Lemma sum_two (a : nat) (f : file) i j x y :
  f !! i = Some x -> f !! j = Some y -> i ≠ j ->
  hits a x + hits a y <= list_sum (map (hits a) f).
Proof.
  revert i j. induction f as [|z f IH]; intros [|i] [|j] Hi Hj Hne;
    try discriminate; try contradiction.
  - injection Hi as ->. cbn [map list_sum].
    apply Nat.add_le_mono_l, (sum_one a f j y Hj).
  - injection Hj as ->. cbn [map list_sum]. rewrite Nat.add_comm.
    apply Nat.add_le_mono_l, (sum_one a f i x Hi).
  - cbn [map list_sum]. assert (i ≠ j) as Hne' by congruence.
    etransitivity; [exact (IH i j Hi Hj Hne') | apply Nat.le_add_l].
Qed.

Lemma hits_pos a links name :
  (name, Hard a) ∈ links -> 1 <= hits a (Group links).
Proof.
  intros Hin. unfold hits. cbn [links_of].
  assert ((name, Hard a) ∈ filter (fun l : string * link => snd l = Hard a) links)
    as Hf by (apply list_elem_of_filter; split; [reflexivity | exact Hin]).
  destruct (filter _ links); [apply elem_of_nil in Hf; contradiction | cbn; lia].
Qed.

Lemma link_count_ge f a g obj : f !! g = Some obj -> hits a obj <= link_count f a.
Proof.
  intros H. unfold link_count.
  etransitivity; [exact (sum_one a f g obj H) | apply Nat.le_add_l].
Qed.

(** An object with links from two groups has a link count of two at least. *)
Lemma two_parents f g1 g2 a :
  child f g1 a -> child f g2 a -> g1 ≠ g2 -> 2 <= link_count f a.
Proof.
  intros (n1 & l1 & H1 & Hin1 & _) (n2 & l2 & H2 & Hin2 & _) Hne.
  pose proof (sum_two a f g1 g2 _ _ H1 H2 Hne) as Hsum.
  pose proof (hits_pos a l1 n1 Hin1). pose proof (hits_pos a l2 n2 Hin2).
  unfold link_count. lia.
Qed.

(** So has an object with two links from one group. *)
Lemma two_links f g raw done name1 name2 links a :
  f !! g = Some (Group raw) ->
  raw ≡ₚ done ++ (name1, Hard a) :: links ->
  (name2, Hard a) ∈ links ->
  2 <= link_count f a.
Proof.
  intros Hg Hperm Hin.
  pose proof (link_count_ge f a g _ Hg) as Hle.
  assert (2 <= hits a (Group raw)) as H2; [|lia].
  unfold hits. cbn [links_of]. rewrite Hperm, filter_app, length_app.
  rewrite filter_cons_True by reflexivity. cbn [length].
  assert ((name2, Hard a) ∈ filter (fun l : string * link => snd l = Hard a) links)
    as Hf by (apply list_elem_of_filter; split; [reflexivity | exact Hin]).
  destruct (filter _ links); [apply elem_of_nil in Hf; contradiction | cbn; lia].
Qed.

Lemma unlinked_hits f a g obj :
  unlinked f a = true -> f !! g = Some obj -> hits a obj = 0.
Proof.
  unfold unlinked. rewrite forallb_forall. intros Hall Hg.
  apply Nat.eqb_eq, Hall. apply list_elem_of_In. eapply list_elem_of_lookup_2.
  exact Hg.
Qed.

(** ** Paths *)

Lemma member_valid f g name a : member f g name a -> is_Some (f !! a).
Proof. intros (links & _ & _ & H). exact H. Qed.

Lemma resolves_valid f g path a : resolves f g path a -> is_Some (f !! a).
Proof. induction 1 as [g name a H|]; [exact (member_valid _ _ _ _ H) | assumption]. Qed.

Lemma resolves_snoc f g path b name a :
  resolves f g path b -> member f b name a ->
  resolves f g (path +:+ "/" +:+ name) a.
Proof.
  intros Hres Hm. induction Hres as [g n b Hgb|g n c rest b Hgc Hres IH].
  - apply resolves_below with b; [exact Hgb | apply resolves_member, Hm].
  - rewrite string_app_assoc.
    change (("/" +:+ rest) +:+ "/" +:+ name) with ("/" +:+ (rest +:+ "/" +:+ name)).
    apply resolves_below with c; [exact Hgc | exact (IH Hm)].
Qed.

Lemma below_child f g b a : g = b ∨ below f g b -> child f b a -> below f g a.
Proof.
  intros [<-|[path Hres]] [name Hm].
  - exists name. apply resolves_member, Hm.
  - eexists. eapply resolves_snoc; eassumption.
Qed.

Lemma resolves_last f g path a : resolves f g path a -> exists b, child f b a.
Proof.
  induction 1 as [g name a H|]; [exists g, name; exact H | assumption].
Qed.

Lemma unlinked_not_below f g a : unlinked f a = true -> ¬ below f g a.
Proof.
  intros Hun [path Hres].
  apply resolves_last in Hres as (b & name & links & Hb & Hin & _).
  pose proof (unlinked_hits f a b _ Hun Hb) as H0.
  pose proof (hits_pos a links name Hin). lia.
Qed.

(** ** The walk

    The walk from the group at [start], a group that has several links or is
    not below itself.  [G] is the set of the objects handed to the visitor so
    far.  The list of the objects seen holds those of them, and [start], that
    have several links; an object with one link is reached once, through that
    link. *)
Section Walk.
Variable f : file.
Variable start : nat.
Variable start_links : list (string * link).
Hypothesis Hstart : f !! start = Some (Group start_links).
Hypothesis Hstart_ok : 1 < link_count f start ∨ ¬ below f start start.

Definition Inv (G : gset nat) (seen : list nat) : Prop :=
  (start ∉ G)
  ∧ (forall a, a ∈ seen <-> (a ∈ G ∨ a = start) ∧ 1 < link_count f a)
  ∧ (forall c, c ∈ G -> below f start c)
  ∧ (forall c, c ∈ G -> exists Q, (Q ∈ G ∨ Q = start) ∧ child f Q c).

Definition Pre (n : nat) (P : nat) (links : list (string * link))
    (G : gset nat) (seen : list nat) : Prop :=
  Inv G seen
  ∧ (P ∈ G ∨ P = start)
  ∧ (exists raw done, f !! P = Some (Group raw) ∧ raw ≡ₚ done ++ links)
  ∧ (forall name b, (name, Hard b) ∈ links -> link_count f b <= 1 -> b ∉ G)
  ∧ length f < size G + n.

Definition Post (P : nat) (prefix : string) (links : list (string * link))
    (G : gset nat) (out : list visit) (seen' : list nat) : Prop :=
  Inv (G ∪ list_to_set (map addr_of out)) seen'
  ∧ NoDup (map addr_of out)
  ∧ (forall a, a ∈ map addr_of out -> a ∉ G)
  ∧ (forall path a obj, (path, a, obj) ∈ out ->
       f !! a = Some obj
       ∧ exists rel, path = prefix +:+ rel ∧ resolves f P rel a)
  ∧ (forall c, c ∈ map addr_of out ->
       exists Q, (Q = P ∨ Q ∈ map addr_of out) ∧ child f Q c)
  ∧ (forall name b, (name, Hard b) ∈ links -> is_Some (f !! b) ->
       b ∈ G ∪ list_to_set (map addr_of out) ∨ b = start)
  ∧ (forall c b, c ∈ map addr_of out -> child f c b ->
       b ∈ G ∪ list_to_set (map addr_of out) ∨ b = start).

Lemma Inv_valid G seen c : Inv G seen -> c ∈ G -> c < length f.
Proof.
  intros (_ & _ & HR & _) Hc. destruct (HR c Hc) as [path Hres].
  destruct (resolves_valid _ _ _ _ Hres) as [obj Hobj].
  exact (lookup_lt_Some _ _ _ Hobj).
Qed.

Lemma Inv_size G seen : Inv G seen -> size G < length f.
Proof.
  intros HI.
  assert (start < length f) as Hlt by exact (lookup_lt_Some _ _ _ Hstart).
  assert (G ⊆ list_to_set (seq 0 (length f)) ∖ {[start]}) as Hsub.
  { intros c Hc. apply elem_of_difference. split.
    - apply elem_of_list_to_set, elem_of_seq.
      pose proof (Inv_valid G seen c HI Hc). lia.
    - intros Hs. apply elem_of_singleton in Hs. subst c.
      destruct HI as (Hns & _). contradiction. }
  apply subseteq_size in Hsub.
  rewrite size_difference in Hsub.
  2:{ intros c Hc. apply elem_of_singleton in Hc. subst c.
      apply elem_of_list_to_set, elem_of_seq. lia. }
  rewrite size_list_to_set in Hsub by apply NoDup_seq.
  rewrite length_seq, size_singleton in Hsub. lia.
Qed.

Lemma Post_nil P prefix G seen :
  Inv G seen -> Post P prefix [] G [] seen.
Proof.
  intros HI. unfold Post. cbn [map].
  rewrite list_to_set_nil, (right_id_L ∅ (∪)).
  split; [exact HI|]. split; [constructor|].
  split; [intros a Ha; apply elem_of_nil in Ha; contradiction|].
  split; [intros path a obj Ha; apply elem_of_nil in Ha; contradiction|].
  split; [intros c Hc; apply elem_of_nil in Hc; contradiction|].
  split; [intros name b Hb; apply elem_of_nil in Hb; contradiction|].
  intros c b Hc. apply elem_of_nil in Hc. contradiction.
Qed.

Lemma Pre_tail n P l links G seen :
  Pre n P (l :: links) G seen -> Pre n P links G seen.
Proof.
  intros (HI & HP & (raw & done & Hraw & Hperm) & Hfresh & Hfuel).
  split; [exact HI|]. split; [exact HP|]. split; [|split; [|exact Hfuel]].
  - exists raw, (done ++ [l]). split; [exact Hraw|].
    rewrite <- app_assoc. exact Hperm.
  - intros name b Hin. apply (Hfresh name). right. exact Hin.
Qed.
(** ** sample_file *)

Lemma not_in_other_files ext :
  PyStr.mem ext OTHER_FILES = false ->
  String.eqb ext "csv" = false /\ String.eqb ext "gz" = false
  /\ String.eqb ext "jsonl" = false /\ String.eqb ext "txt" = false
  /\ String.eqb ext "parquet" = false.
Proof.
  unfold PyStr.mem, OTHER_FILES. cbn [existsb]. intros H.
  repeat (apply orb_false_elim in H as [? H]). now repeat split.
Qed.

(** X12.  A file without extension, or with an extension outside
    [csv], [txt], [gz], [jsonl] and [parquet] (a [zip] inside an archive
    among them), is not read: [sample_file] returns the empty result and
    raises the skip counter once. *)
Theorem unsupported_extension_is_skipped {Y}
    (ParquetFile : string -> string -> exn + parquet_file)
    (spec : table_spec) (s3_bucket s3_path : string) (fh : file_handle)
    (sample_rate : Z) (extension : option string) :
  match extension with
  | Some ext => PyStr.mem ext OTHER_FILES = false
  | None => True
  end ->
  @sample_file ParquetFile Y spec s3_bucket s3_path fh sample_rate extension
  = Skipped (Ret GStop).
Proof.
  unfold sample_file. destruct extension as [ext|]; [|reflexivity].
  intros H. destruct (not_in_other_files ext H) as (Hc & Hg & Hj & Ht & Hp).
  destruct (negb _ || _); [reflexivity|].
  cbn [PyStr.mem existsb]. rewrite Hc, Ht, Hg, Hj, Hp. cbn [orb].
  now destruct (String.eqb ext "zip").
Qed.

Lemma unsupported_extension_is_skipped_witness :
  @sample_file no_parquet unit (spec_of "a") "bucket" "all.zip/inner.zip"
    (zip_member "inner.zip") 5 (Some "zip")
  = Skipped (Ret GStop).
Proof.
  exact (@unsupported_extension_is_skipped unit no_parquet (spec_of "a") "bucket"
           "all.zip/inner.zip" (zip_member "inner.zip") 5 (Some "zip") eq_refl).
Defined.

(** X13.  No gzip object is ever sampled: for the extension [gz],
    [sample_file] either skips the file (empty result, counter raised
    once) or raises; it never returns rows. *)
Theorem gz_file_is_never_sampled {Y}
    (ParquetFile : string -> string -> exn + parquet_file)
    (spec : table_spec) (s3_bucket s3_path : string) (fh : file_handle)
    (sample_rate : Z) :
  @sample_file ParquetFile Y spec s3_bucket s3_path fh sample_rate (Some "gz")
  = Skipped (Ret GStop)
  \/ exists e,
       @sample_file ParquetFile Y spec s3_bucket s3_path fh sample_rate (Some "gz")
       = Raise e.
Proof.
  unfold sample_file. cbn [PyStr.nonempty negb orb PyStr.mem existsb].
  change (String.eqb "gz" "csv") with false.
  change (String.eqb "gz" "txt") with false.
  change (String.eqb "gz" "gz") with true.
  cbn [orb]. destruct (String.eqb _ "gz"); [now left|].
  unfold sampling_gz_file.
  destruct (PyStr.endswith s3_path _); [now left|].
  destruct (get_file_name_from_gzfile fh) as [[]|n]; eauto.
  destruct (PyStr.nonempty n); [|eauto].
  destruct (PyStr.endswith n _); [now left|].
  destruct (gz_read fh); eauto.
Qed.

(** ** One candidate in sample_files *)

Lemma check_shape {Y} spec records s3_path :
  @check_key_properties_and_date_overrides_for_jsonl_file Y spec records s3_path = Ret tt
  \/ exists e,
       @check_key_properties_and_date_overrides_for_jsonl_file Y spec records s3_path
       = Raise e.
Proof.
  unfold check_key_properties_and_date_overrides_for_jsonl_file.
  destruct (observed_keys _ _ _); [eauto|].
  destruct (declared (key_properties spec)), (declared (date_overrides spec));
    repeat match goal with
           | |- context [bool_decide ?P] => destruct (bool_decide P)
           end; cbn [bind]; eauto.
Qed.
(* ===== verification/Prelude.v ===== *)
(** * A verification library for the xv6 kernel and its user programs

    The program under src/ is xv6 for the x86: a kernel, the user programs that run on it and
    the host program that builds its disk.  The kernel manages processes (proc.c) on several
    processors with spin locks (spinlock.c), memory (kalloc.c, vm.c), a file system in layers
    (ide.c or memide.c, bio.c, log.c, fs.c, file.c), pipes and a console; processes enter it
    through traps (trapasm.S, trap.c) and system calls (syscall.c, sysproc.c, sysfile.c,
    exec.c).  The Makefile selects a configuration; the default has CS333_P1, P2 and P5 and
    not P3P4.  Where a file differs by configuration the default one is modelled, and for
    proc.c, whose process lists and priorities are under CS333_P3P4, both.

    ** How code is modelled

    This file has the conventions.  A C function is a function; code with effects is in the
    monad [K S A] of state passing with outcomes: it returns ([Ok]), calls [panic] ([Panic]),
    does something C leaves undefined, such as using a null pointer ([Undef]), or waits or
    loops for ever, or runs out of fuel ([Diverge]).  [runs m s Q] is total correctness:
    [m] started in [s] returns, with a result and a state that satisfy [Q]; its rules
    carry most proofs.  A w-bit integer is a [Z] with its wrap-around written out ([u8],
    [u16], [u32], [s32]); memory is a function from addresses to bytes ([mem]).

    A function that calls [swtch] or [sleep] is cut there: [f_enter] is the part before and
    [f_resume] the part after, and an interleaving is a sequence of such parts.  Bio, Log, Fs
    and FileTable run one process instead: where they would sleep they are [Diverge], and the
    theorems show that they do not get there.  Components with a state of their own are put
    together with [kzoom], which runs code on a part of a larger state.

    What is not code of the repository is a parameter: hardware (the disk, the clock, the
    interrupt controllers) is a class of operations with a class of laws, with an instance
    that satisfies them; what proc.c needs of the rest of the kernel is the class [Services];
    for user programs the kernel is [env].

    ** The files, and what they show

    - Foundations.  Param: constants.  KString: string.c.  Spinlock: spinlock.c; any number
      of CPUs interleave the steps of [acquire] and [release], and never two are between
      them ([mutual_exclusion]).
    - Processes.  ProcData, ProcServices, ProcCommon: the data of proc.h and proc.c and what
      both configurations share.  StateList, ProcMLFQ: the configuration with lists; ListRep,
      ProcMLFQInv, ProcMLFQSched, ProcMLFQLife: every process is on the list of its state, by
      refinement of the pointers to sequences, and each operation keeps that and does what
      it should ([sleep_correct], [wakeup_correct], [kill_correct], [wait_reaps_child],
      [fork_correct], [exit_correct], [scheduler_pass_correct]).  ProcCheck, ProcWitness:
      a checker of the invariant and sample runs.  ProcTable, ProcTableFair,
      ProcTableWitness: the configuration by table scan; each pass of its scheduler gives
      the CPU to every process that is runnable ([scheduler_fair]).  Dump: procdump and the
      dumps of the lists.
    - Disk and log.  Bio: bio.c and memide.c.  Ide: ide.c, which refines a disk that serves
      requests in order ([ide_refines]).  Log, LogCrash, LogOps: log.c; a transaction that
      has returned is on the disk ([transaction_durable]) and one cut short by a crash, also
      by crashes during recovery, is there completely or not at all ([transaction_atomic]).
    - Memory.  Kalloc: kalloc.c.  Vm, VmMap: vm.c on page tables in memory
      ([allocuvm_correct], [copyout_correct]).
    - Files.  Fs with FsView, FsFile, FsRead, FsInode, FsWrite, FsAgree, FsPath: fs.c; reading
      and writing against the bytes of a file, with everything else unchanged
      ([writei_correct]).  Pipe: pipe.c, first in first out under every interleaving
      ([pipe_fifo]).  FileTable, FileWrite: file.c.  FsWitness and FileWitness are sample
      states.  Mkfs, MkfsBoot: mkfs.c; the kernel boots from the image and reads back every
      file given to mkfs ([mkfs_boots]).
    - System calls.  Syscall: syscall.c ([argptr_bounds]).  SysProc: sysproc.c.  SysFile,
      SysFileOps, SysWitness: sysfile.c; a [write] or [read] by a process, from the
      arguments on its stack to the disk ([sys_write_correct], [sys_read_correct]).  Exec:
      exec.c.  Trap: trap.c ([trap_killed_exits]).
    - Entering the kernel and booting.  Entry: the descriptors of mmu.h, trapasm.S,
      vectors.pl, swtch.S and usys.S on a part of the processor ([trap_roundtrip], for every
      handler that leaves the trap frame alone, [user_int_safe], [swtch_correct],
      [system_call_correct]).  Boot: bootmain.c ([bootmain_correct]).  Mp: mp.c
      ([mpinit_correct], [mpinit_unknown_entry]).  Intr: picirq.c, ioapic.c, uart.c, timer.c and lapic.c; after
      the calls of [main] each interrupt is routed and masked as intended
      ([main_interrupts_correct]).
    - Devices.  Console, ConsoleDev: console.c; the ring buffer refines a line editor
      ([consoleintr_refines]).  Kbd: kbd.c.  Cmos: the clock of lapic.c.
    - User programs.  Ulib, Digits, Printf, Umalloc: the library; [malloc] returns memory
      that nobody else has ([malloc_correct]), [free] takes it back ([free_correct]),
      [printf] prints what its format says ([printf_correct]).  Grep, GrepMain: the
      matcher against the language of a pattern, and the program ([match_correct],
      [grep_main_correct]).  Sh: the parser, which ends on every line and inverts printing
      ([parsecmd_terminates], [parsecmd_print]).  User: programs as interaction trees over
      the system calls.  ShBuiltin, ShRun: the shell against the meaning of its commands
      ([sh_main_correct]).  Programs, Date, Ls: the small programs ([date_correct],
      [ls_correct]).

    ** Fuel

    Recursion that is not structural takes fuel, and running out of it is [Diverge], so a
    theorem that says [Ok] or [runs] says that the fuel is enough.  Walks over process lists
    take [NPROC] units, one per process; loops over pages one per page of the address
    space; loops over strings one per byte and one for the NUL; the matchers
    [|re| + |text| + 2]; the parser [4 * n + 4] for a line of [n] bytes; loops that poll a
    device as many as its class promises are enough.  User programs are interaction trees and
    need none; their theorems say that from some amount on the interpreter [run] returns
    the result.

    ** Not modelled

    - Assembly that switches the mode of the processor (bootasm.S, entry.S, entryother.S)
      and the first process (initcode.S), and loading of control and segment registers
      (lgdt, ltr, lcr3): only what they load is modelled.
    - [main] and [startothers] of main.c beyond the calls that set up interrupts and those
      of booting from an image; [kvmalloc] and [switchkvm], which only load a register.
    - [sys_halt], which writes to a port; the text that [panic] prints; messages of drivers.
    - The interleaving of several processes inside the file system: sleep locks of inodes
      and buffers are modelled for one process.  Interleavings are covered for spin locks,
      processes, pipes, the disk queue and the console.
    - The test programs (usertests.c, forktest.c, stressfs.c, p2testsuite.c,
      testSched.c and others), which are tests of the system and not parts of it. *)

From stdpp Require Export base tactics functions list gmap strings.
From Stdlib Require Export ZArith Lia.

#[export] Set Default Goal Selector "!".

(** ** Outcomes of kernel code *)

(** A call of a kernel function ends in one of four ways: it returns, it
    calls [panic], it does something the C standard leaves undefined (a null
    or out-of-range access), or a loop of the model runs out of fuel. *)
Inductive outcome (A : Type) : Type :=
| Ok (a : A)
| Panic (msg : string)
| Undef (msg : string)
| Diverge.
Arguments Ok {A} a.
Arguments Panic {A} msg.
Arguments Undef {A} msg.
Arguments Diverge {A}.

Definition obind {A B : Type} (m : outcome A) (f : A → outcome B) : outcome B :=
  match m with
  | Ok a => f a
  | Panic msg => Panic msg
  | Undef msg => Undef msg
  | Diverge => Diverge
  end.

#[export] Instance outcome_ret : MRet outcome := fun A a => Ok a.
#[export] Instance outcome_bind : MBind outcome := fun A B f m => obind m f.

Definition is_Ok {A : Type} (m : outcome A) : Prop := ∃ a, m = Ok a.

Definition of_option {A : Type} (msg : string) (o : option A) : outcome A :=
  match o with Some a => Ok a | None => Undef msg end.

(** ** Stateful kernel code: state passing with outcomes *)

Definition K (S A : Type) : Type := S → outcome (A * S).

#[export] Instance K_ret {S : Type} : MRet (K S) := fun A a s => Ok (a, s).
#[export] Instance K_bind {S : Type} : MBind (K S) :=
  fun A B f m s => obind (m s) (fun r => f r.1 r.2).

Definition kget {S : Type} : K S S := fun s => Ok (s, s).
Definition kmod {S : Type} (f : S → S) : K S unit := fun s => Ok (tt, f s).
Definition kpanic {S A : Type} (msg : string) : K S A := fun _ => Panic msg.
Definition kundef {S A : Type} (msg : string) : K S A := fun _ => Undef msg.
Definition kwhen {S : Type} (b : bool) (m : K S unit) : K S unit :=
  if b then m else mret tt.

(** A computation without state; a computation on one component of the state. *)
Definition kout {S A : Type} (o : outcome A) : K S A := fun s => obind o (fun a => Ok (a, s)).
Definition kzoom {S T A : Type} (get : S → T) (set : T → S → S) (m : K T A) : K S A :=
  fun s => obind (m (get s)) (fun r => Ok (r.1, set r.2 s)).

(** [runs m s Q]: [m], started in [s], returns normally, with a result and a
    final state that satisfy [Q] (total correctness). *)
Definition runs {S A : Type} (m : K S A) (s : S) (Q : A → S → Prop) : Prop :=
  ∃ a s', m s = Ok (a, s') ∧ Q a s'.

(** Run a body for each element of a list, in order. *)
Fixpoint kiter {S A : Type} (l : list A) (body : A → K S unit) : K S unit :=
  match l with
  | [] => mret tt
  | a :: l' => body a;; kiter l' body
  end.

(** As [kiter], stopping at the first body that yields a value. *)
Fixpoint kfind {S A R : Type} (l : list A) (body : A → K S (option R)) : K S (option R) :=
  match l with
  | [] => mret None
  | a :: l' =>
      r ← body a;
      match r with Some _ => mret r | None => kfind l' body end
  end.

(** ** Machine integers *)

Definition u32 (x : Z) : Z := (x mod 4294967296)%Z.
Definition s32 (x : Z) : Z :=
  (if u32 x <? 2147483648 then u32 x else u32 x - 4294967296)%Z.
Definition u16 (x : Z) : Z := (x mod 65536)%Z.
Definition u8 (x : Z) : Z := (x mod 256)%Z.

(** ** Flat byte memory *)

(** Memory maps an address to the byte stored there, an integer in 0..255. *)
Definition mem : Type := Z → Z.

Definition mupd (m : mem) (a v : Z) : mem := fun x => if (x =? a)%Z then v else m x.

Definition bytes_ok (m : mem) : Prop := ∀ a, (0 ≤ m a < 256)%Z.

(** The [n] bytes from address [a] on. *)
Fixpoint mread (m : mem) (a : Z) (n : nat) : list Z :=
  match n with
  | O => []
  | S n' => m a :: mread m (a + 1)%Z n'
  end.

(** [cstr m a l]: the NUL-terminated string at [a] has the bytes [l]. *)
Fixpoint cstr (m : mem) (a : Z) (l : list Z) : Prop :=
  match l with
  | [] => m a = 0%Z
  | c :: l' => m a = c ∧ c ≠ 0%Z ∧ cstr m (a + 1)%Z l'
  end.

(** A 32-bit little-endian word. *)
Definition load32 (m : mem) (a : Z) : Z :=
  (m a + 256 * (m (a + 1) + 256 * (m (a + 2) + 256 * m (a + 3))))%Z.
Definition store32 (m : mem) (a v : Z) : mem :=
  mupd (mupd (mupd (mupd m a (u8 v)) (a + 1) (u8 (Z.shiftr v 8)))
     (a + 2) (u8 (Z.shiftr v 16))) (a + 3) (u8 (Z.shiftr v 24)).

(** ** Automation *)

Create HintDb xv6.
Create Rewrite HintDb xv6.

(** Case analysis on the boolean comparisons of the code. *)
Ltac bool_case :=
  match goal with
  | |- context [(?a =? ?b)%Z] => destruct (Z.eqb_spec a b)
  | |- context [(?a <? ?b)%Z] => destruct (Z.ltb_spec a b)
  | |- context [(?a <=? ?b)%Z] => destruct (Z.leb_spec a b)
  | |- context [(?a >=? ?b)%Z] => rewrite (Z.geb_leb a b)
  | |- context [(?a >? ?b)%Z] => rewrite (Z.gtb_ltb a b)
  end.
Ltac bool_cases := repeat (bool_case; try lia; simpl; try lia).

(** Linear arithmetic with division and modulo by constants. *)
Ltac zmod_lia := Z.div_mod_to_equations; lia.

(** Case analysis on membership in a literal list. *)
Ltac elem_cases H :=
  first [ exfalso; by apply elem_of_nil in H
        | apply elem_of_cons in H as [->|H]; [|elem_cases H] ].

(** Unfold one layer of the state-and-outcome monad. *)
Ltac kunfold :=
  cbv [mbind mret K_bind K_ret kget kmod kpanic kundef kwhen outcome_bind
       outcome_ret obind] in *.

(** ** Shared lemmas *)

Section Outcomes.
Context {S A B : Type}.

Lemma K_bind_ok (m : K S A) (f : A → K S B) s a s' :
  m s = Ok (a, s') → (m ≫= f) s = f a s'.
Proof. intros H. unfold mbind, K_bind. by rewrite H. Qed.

——

Go through the material above and copy each line that holds the string "enough".

# Exercise output:
    theorem that says [Ok] or [runs] says that the fuel is enough.  Walks over process lists
    device as many as its class promises are enough.  User programs are interaction trees and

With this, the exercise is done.